| What you will do |
Examine each line of the data. Copy the line if it includes the word "with".

| Saved entries |
(** * Hail expression algebra: lineage, type unification, materialisation
      and matrix IR rendering

    A shallow embedding of
    - [python/hail/expr/expressions/base_expression.py]
      ([Indices], [impute_type], [to_expr], [unify_all],
      [unify_types_limited], [unify_types], [Expression] and its builders,
      [Expression._to_table]) and
    - [python/hail/ir/matrix_ir.py] (the [render] methods of the matrix IR
      nodes),
    followed by the properties of these functions.

    Python exceptions are values of [exn]; a function that may raise returns
    a [result].  A Python [set] of axis labels is a [gset string]; the
    persistent [LinkedList] is a [list] whose head is the most recently
    pushed element. *)

From Stdlib Require Import ZArith Lia Ascii.
From stdpp Require Import base strings list gmap sets pretty.

Set Default Proof Using "Type".
Set Warnings "-register-all,-clear-no-such-hyp".
Local Open Scope string_scope.
Local Open Scope list_scope.
Local Open Scope Z_scope.

(** ** Hail types ([hail.expr.types]) *)

(** The tagged variant of value types that [impute_type] and the unification
    functions construct and compare.  Types are compared structurally. *)
Inductive HailType : Type :=
| tbool
| tint32
| tint64
| tfloat32
| tfloat64
| tstr
| tcall
| tlocus (reference_genome : string)
| tinterval (point_type : HailType)
| tarray (element_type : HailType)
| tset (element_type : HailType)
| tdict (key_type value_type : HailType)
| tstruct (fields : list (string * HailType))
| ttuple (types : list HailType).

(** Structural equality of types, the [==] of [HailType]. *)
Fixpoint HailType_eqb (a b : HailType) {struct a} : bool :=
  match a, b with
  | tbool, tbool | tint32, tint32 | tint64, tint64
  | tfloat32, tfloat32 | tfloat64, tfloat64 | tstr, tstr | tcall, tcall => true
  | tlocus r, tlocus r' => bool_decide (r = r')
  | tinterval x, tinterval y => HailType_eqb x y
  | tarray x, tarray y => HailType_eqb x y
  | tset x, tset y => HailType_eqb x y
  | tdict k v, tdict k' v' => HailType_eqb k k' && HailType_eqb v v'
  | tstruct fs, tstruct gs =>
      (fix go (fs gs : list (string * HailType)) : bool :=
         match fs, gs with
         | [], [] => true
         | (n, t) :: fs', (m, u) :: gs' =>
             bool_decide (n = m) && HailType_eqb t u && go fs' gs'
         | _, _ => false
         end) fs gs
  | ttuple ts, ttuple us =>
      (fix go (ts us : list HailType) : bool :=
         match ts, us with
         | [], [] => true
         | t :: ts', u :: us' => HailType_eqb t u && go ts' us'
         | _, _ => false
         end) ts us
  | _, _ => false
  end.

Section HailType_induction.
Variable P : HailType → Prop.
Hypothesis Hbool : P tbool.
Hypothesis Hint32 : P tint32.
Hypothesis Hint64 : P tint64.
Hypothesis Hfloat32 : P tfloat32.
Hypothesis Hfloat64 : P tfloat64.
Hypothesis Hstr : P tstr.
Hypothesis Hcall : P tcall.
Hypothesis Hlocus : ∀ r, P (tlocus r).
Hypothesis Hinterval : ∀ t, P t → P (tinterval t).
Hypothesis Harray : ∀ t, P t → P (tarray t).
Hypothesis Hset : ∀ t, P t → P (tset t).
Hypothesis Hdict : ∀ k v, P k → P v → P (tdict k v).
Hypothesis Hstruct : ∀ fs, Forall (λ f, P f.2) fs → P (tstruct fs).
Hypothesis Htuple : ∀ ts, Forall P ts → P (ttuple ts).

Fixpoint HailType_nested_ind (t : HailType) : P t :=
  match t with
  | tbool => Hbool
  | tint32 => Hint32
  | tint64 => Hint64
  | tfloat32 => Hfloat32
  | tfloat64 => Hfloat64
  | tstr => Hstr
  | tcall => Hcall
  | tlocus r => Hlocus r
  | tinterval x => Hinterval x (HailType_nested_ind x)
  | tarray x => Harray x (HailType_nested_ind x)
  | tset x => Hset x (HailType_nested_ind x)
  | tdict k v => Hdict k v (HailType_nested_ind k) (HailType_nested_ind v)
  | tstruct fs =>
      Hstruct fs
        ((fix go (fs : list (string * HailType)) : Forall (λ f, P f.2) fs :=
            match fs with
            | [] => List.Forall_nil _
            | f :: fs' => List.Forall_cons _ f fs' (HailType_nested_ind f.2) (go fs')
            end) fs)
  | ttuple ts =>
      Htuple ts
        ((fix go (ts : list HailType) : Forall P ts :=
            match ts with
            | [] => List.Forall_nil _
            | x :: ts' => List.Forall_cons _ x ts' (HailType_nested_ind x) (go ts')
            end) ts)
  end.
End HailType_induction.

Lemma HailType_eqb_eq (a b : HailType) : HailType_eqb a b = true ↔ a = b.
Proof.
  revert b. induction a using HailType_nested_ind; intros b;
    destruct b; simpl; try (split; [done | congruence]); try done.
  - rewrite bool_decide_eq_true. split; congruence.
  - rewrite IHa. split; congruence.
  - rewrite IHa. split; congruence.
  - rewrite IHa. split; congruence.
  - rewrite andb_true_iff, IHa1, IHa2. split; [intros [-> ->]; done | intros [= -> ->]; done].
  - rename fields into gs. revert gs. induction H as [|[n t] fs Ht _ IH]; intros [|[m u] gs];
      try (split; [done | congruence]); try done.
    rewrite !andb_true_iff, bool_decide_eq_true. simpl in Ht. rewrite Ht.
    specialize (IH gs). rewrite IH.
    split; [intros [[-> ->] [= ->]]; done | intros [= -> -> ->]; done].
  - rename types into us. revert us. induction H as [|t ts Ht _ IH]; intros [|u us];
      try (split; [done | congruence]); try done.
    rewrite !andb_true_iff. rewrite Ht. specialize (IH us). rewrite IH.
    split; [intros [-> [= ->]]; done | intros [= -> ->]; done].
Qed.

| Your solution |
  match a, b with
         match fs, gs with
         match ts, us with
  match t with
            match fs with
            match ts with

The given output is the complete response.